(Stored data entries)

(** C9. Determinism: a run is a function of the configuration and of
    the perturbations drawn, one per exploration pass and in pass order.
    Two runs of one configuration whose generators yield the same
    perturbations (as the same generator seeded with the same seed does)
    record the same exploration sequences, the same return path and the
    same return summary, or fail alike; and a completed run has advanced
    its generator by exactly one draw per exploration pass. *)
Theorem determinism (M : MathLib) (R1 R2 : RandomSource) (c : Config) :
  (forall k, (k < Z.to_nat (num_explore_steps c))%nat ->
     perturbation R1 (np_random_seed R1 (seed c)) k =
     perturbation R2 (np_random_seed R2 (seed c)) k) ->
  result_map observe (simulate M R1 c) = result_map observe (simulate M R2 c) /\
  (forall r, simulate M R1 c = Ok r ->
     rng (explored r) =
     rng_after R1 (Z.to_nat (num_explore_steps c))
       (np_random_seed R1 (seed c))).
Proof.
  intros Hd; split.
  - pose proof (explore_upto_visible M R1 R2 c _ _ _ Hd) as He.
    rewrite <- !explore_upto_all in He.
    unfold simulate.
    destruct (explore M R1 c _) as [v1|e1];
      destruct (explore M R2 c _) as [v2|e2];
      simpl in He; try discriminate; simpl bind.
    + apply go_home_visible; congruence.
    + injection He as ->; reflexivity.
  - intros r Hr; apply simulate_Ok in Hr; destruct Hr as (He & _).
    rewrite explore_upto_all in He.
    destruct (explore_upto_reached M R1 c _ _ _ He); assumption.
Qed.

(** ** Configurations outside the documented ranges *)

Section Unchecked.

Variable M : MathLib.
Variable R : RandomSource.

Local Open Scope float_scope.

Lemma explore_no_steps (c : Config) (g : rng_state R) :
  (num_explore_steps c <= 0)%Z -> explore M R c g = Ok (initial R g).
Proof.
  intros Hn; unfold explore; rewrite range_nonpos by exact Hn; reflexivity.
Qed.

Lemma explore_zero_interval (c : Config) (g : rng_state R) :
  (1 <= num_explore_steps c)%Z -> scan_interval c = 0%Z ->
  explore M R c g = Raise ZeroDivisionError.
Proof.
  intros Hn H0; unfold explore, range.
  destruct (Z.to_nat (num_explore_steps c)) as [|n] eqn:Hk; [lia|].
  simpl; unfold explore_body, py_mod.
  destruct (np_random_uniform R low high (rng (initial R g))) as [d g'].
  rewrite H0; reflexivity.
Qed.

(** The return fails exactly when the quotient is not a number. *)
Lemma go_home_finite (c : Config) (v : Vars R) :
  F64.finite (sqrt (float_pow M (Dx v) 2 + float_pow M (Dy v) 2)
              / step_length c) = true ->
  exists r, go_home M R c v = Ok r.
Proof.
  intros Hf; unfold go_home.
  destruct (F64Facts.py_int_finite _ Hf) as (n & ->); simpl bind.
  match goal with
  | |- context [for_loop (range n) (home_body M c ?a) ?h0] =>
      destruct (home_loop M c a (range n) h0) as (h & -> & _)
  end.
  simpl; eauto.
Qed.

Lemma go_home_not_finite (c : Config) (v : Vars R) :
  F64.finite (sqrt (float_pow M (Dx v) 2 + float_pow M (Dy v) 2)
              / step_length c) = false ->
  go_home M R c v = Raise ValueError \/
  go_home M R c v = Raise OverflowError.
Proof.
  intros Hf; unfold go_home.
  destruct (F64Facts.py_int_not_finite _ Hf) as [-> | ->]; auto.
Qed.

End Unchecked.
(** * Simulator2: the node registry, the event router and the computation
    scheduler of [BaseSimulator] (src/BaseSimulator.py).

    The Python class is embedded as a record of its attributes together
    with the state of the collaborators it drives (the worker thread
    object, the tool kit's main-thread task queue, the children of the
    panel and of the window) and a trace of the calls it makes on nodes
    and collaborators.  Methods are state-passing functions; a method that
    can raise returns an [outcome].  Time stamps ([time.time()]) and
    durations are binary64 floats, as in Python. *)

From Stdlib Require Import String List ZArith Lia Bool Arith Relations Permutation.
From Corelib Require Import PrimFloat.
Import ListNotations.
Local Open Scope Z_scope.
#[local] Set Warnings "-inexact-float".

(** ** Nodes *)

(** Modelled from the spec: the module [Simulator2.Nodes] is not part of the
    sources.  Nodes are "polymorphic over capability set {Headless,
    Visual}", and the doc string of [get_nodes] says that "headless is base
    class": every node is an instance of [HeadlessNode], and [VisualNode]
    is a subclass of it. *)
Inductive node_class : Type :=
| HeadlessNode
| VisualNode.

Definition node_class_eqb (a b : node_class) : bool :=
  match a, b with
  | HeadlessNode, HeadlessNode => true
  | VisualNode, VisualNode => true
  | _, _ => false
  end.

(** [issubclass a b]: class [a] is [b] or derives from [b]. *)
Definition issubclass (a b : node_class) : bool :=
  match b with
  | HeadlessNode => true
  | VisualNode => node_class_eqb a VisualNode
  end.
(** * Expense tracker bot: webhook handler and spending reports

    A shallow embedding of [api/index.py]: the Telegram webhook handler
    [handle_telegram_webhook], the report generator [generate_report], the
    time-window resolver [get_query_time_range] and the helpers they call.

    Conventions of the embedding.
    - A Python [str] is a [string]; every [ascii] stands for one character
      (code points below 256), so [String.length] is Python's [len].
    - Values decoded from JSON are [json] terms; the operations the handler
      applies to them ([in], subscripting, [.get], [len], comparison, ...)
      are total functions into [exn + _] that raise where Python raises.
    - The value of [float(text)] is kept as the rational the text denotes.
      The arithmetic of the report is binary64 arithmetic with rounding to
      nearest even, as the Standard Library specifies it in [SpecFloat]; a
      number read from the store is the float nearest to it.
    - Network calls, the clock and the log are events of a trace; what the
      outside world answers is given by an environment of oracles. A
      delivery starts from the empty trace.

    The program comes first, then the vocabulary of the properties, then
    the properties, each claim's theorem under its number. *)

From Stdlib Require Import ZArith QArith Qabs List String Ascii Bool Lia.
From Stdlib Require Import Permutation DecimalString.
From Stdlib Require SpecFloat.
Import ListNotations.

Local Open Scope Z_scope.
Local Open Scope list_scope.

(** ** Limits *)

Definition MAX_FILE_SIZE_BYTES : Z := 5 * 1024 * 1024. (* 5 MB *)
Definition MAX_TEXT_CHARS : Z := 500.

(** ** Exceptions *)

(** The built-in exception classes raised by the modelled operations,
    [HTTPError] of [raise_for_status] with the status code it reports, and
    [External] for what the calls into the libraries raise (requests, the
    JSON decoder, the Appwrite and Gemini clients), with class name and
    message. All of them derive from [Exception]; exceptions that do not
    (a cancelled task, a keyboard interrupt) are outside the model. *)
Inductive exn : Type :=
| KeyError
| TypeError
| AttributeError
| IndexError
| ValueError
| ZeroDivisionError
| OverflowError
| HTTPError (status : Z)
| External (cls : string) (detail : string).

Definition result (A : Type) : Type := (exn + A)%type.

Definition ok {A : Type} (a : A) : result A := inr a.
Definition throw {A : Type} (e : exn) : result A := inl e.

(** ** Strings *)

Module PyStr.

Definition ord (c : ascii) : N := N_of_ascii c.

Definition in_range (lo hi : N) (c : ascii) : bool :=
  ((lo <=? ord c) && (ord c <=? hi))%N.

(** [str.lower] on one character: A-Z and the upper-case letters of the
    Latin-1 block (all of 0xC0-0xDE save the multiplication sign). *)
Definition lower_char (c : ascii) : ascii :=
  if in_range 65 90 c || (in_range 192 222 c && negb (ord c =? 215)%N)
  then ascii_of_N (ord c + 32) else c.

(** The upper-case of an ASCII letter; other characters are kept. *)
Definition upper_char (c : ascii) : ascii :=
  if in_range 97 122 c then ascii_of_N (ord c - 32) else c.

Fixpoint map (f : ascii -> ascii) (s : string) : string :=
  match s with
  | EmptyString => EmptyString
  | String c r => String (f c) (map f r)
  end.

Definition lower (s : string) : string := map lower_char s.

(** [s.capitalize()], for ASCII words. *)
Definition capitalize (s : string) : string :=
  match s with
  | EmptyString => EmptyString
  | String c r => String (upper_char c) (lower r)
  end.

(** [s.startswith(p)]. *)
Definition startswith (s p : string) : bool := String.prefix p s.

(** [s[1:]]. *)
Definition tail (s : string) : string :=
  match s with
  | EmptyString => EmptyString
  | String _ r => r
  end.

(** [needle in hay] for two strings. *)
Fixpoint contains (needle hay : string) : bool :=
  String.prefix needle hay ||
  match hay with
  | EmptyString => false
  | String _ r => contains needle r
  end.

Definition len (s : string) : Z := Z.of_nat (String.length s).

Fixpoint last_char (s : string) : option ascii :=
  match s with
  | EmptyString => None
  | String c EmptyString => Some c
  | String _ r => last_char r
  end.

End PyStr.

(** ** Floats *)

(** The value of [float(...)]: a finite number, an infinity or a NaN. *)
Inductive pyfloat : Type :=
| Finite (q : Q)
| Inf (negative : bool)
| NaN.

(** Conversion to binary64 rounds to nearest: magnitudes from
    [2^1024 - 2^970] on are beyond the largest finite float. *)
Definition float_overflow_threshold : Z := 2 ^ 1024 - 2 ^ 970.

Definition overflows (q : Q) : bool :=
  Qle_bool (inject_Z float_overflow_threshold) (Qabs q).

(** ** Binary64 *)

(** The floats of a report and their arithmetic: IEEE 754 binary64 with
    rounding to nearest, ties to even. A float is a zero, an infinity, a
    NaN or [(-1)^s * m * 2^e]. *)
Module Float64.

Definition prec : Z := 53.
Definition emax : Z := 1024.

Definition t : Type := SpecFloat.spec_float.

(** [0.0]. *)
Definition zero : t := SpecFloat.S754_zero false.

(** [x + y], [x * y] and [x / y] where the divisor is not zero. *)
Definition add : t -> t -> t := SpecFloat.SFadd prec emax.
Definition mul : t -> t -> t := SpecFloat.SFmul prec emax.
Definition div : t -> t -> t := SpecFloat.SFdiv prec emax.

(** The float nearest to an integer; an infinity when the integer is
    beyond the range. *)
Definition of_Z (n : Z) : t := SpecFloat.binary_normalize prec emax n 0 false.

(** The float nearest to a rational: the quotient of its numerator and
    denominator, rounded once (the division of [SpecFloat] takes mantissas
    of any size). *)
Definition of_Q (q : Q) : t :=
  let den := SpecFloat.S754_finite false (Qden q) 0 in
  match Qnum q with
  | Z0 => zero
  | Zpos n => div (SpecFloat.S754_finite false n 0) den
  | Zneg n => div (SpecFloat.S754_finite true n 0) den
  end.

Definition is_infinite (x : t) : bool :=
  match x with
  | SpecFloat.S754_infinity _ => true
  | _ => false
  end.

(** [x == 0.0], which holds of both zeros, and [x < y]. *)
Definition is_zero (x : t) : bool := SpecFloat.SFeqb x zero.
Definition ltb : t -> t -> bool := SpecFloat.SFltb.

End Float64.

(** ** JSON values *)

#[local] Set Warnings "-register-all".

Inductive json : Type :=
| JNull
| JBool (b : bool)
| JInt (n : Z)
| JFloat (q : Q)
| JStr (s : string)
| JArr (l : list json)
| JObj (kv : list (string * json)).

Module Py.

(** The dict denoted by an object: the first binding of a key counts. *)
Fixpoint lookup (k : string) (kv : list (string * json)) : option json :=
  match kv with
  | [] => None
  | (k', v) :: r => if String.eqb k' k then Some v else lookup k r
  end.

Fixpoint distinct_keys (kv : list (string * json)) : list string :=
  match kv with
  | [] => []
  | (k, _) :: r =>
      k :: filter (fun k' => negb (String.eqb k' k)) (distinct_keys r)
  end.

Definition is_str (k : string) (v : json) : bool :=
  match v with
  | JStr s => String.eqb s k
  | _ => false
  end.

(** ['k' in o]. *)
Definition contains (k : string) (o : json) : result bool :=
  match o with
  | JObj kv => ok (match lookup k kv with Some _ => true | None => false end)
  | JArr l => ok (existsb (is_str k) l)
  | JStr s => ok (PyStr.contains k s)
  | _ => throw TypeError
  end.

(** [o['k']]. *)
Definition getitem (o : json) (k : string) : result json :=
  match o with
  | JObj kv =>
      match lookup k kv with
      | Some v => ok v
      | None => throw KeyError
      end
  | _ => throw TypeError
  end.

(** [o[-1]]. *)
Definition getitem_last (o : json) : result json :=
  match o with
  | JArr l =>
      match rev l with
      | v :: _ => ok v
      | [] => throw IndexError
      end
  | JStr s =>
      match PyStr.last_char s with
      | Some c => ok (JStr (String c EmptyString))
      | None => throw IndexError
      end
  | JObj _ => throw KeyError
  | _ => throw TypeError
  end.

(** [o.get('k', default)]. *)
Definition get (o : json) (k : string) (default : json) : result json :=
  match o with
  | JObj kv =>
      match lookup k kv with
      | Some v => ok v
      | None => ok default
      end
  | _ => throw AttributeError
  end.

(** [o.startswith(p)]. *)
Definition startswith (o : json) (p : string) : result bool :=
  match o with
  | JStr s => ok (PyStr.startswith s p)
  | _ => throw AttributeError
  end.

(** [o.lower()]. *)
Definition lower (o : json) : result string :=
  match o with
  | JStr s => ok (PyStr.lower s)
  | _ => throw AttributeError
  end.

(** [len(o)]. *)
Definition len (o : json) : result Z :=
  match o with
  | JStr s => ok (PyStr.len s)
  | JArr l => ok (Z.of_nat (List.length l))
  | JObj kv => ok (Z.of_nat (List.length (distinct_keys kv)))
  | _ => throw TypeError
  end.
(** * Document ingestion, chunking and search: a shallow embedding of
      [file_manager.py] (with the search route of [app.py]).

    Python strings are sequences of Unicode code points; they are modelled
    as lists of code points ([N]).  Python integers are unbounded and are
    modelled as [Z].  Python exceptions are modelled by an error type and a
    [result] sum; [try]/[except] blocks are written out as matches on it. *)

From Stdlib Require Import Strings.String Strings.Ascii.
From Stdlib Require Import Numbers.DecimalString Numbers.DecimalNat.
From Stdlib Require Import List ZArith NArith Lia Bool Arith.
Import ListNotations.

Set Implicit Arguments.
Set Warnings "-abstract-large-number".

(* ------------------------------------------------------------------ *)
(** * Python strings                                                   *)
(* ------------------------------------------------------------------ *)

Module PyStr.

Definition char := N.
Definition str := list char.

(** An ASCII literal as a Python string. *)
Definition lit (s : string) : str :=
  map N_of_ascii (list_ascii_of_string s).

(** [a == b] *)
Fixpoint eqb (a b : str) : bool :=
  match a, b with
  | [], [] => true
  | c :: a', d :: b' => (c =? d)%N && eqb a' b'
  | _, _ => false
  end.

(** [str.isspace] on one code point: the Unicode white space that
    [str.split()] and [str.strip()] use. *)
Definition isspace (c : char) : bool :=
  ((9 <=? c) && (c <=? 13) || (28 <=? c) && (c <=? 32)
   || (c =? 133) || (c =? 160) || (c =? 5760)
   || (8192 <=? c) && (c <=? 8202)
   || (c =? 8232) || (c =? 8233) || (c =? 8239) || (c =? 8287)
   || (c =? 12288))%N.

(** [s.split()]: maximal runs of non-space characters, in order. *)
Fixpoint split (s : str) : list str :=
  match s with
  | [] => []
  | c :: s' =>
      if isspace c then split s'
      else match s' with
           | [] => [[c]]
           | d :: _ =>
               if isspace d then [c] :: split s'
               else match split s' with
                    | w :: ws => (c :: w) :: ws
                    | [] => [[c]]
                    end
           end
  end.

(** [sep.join(ws)]. *)
Fixpoint join (sep : str) (ws : list str) : str :=
  match ws with
  | [] => []
  | w :: ws' =>
      match ws' with
      | [] => w
      | _ :: _ => w ++ sep ++ join sep ws'
      end
  end.

(** [s.replace(old, new)] for a one-character [old]. *)
Definition replace (old : char) (new : str) (s : str) : str :=
  flat_map (fun c => if (c =? old)%N then new else [c]) s.

Fixpoint lstrip (s : str) : str :=
  match s with
  | [] => []
  | c :: s' => if isspace c then lstrip s' else s
  end.

(** [s.strip()]. *)
Definition strip (s : str) : str := rev (lstrip (rev (lstrip s))).

(** [c in s] for a one-character [c]. *)
Definition contains (c : char) (s : str) : bool :=
  existsb (fun d => (d =? c)%N) s.

(** [str(n)] for a non-negative integer. *)
Definition of_nat (n : nat) : str :=
  lit (NilEmpty.string_of_uint (Nat.to_uint n)).

(** Index normalisation of a slice bound. *)
Definition slice_bound (len i : Z) : Z :=
  if (i <? 0)%Z then Z.max 0 (i + len) else Z.min i len.

(** [l[i:j]] with Python's treatment of negative and out-of-range bounds. *)
Definition slice {A : Type} (l : list A) (i j : Z) : list A :=
  let n := Z.of_nat (length l) in
  let lo := slice_bound n i in
  let hi := slice_bound n j in
  firstn (Z.to_nat (hi - lo)) (skipn (Z.to_nat lo) l).

(** [l[:j]] *)
Definition prefix {A : Type} (l : list A) (j : Z) : list A := slice l 0 j.

End PyStr.

Import PyStr.

(* ------------------------------------------------------------------ *)
(** * Exceptions                                                       *)
(* ------------------------------------------------------------------ *)

(** The exceptions the modelled code can meet.  All of them are subclasses
    of [Exception]; [UnicodeDecodeError] is the only one a handler of the
    source singles out. *)
Inductive exn : Type :=
| ValueError
| ZeroDivisionError
| FileNotFoundError
| UnicodeDecodeError
| IntegrityError
| OperationalError
| OverflowError
| LibraryError (name : string).

Inductive result (A : Type) : Type :=
| Ok (a : A)
| Raise (e : exn).
Arguments Ok {A} a.
Arguments Raise {A} e.

Definition bind {A B : Type} (r : result A) (k : A -> result B) : result B :=
  match r with
  | Ok a => k a
  | Raise e => Raise e
  end.

Notation "x <- c ;; k" := (bind c (fun x => k))
  (at level 61, c at next level, right associativity).

Definition is_UnicodeDecodeError (e : exn) : bool :=
  match e with UnicodeDecodeError => true | _ => false end.

(** [range(start, stop, step)] as the list it iterates over. *)
Definition py_range (start stop step : Z) : result (list Z) :=
  if (step =? 0)%Z then Raise ValueError
  else
    let count :=
      if (0 <? step)%Z then ((stop - start + step - 1) / step)%Z
      else ((start - stop - step - 1) / (- step))%Z in
    Ok (map (fun k => (start + Z.of_nat k * step)%Z) (seq 0 (Z.to_nat count))).

(* ------------------------------------------------------------------ *)
(** * DocumentChunker                                                  *)
(* ------------------------------------------------------------------ *)

Record chunk : Type := {
  chunk_id : str;
  content : str;
  chunk_index : Z;
  total_chunks : Z
}.

Record DocumentChunker : Type := {
  max_chunk_size : Z;
  overlap_size : Z
}.

(** [DocumentChunker()] with the constructor's default arguments. *)
Definition default_chunker : DocumentChunker :=
  {| max_chunk_size := 4000; overlap_size := 200 |}.

Definition len {A : Type} (l : list A) : Z := Z.of_nat (length l).

(** The body of the [for i in range(...)] loop of [chunk_text], with its
    [break]; [chunks] is the list built so far. *)
Fixpoint chunk_loop (self : DocumentChunker) (words : list str)
    (document_id : str) (total : Z) (idx : list Z) (chunks : list chunk)
    : list chunk :=
  match idx with
  | [] => chunks
  | i :: rest =>
      let chunk_words := slice words i (i + max_chunk_size self) in
      let chunk_text := join (lit " ") chunk_words in
      let chunks' :=
        chunks ++
        [ {| chunk_id := document_id ++ lit "_chunk_" ++ of_nat (length chunks);
             content := chunk_text;
             chunk_index := len chunks;
             total_chunks := total |} ] in
      if (i + max_chunk_size self >=? len words)%Z then chunks'
      else chunk_loop self words document_id total rest chunks'
  end.

Definition chunk_text (self : DocumentChunker) (text : str) (document_id : str)
    : result (list chunk) :=
  let words := split text in
  if (len words <=? max_chunk_size self)%Z then
    Ok [ {| chunk_id := document_id ++ lit "_chunk_0";
            content := text;
            chunk_index := 0;
            total_chunks := 1 |} ]
  else if (max_chunk_size self =? 0)%Z then Raise ZeroDivisionError
  else
    let total :=
      ((len words + max_chunk_size self - 1) / max_chunk_size self)%Z in
    idx <- py_range 0 (len words) (max_chunk_size self - overlap_size self) ;;
    Ok (chunk_loop self words document_id total idx []).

Aim of the task:
Out of the records above, pick each line that contains the string "outside".

Output for this exercise:
(** ** Configurations outside the documented ranges *)
      outside world answers is given by an environment of oracles. A
    (a cancelled task, a keyboard interrupt) are outside the model. *)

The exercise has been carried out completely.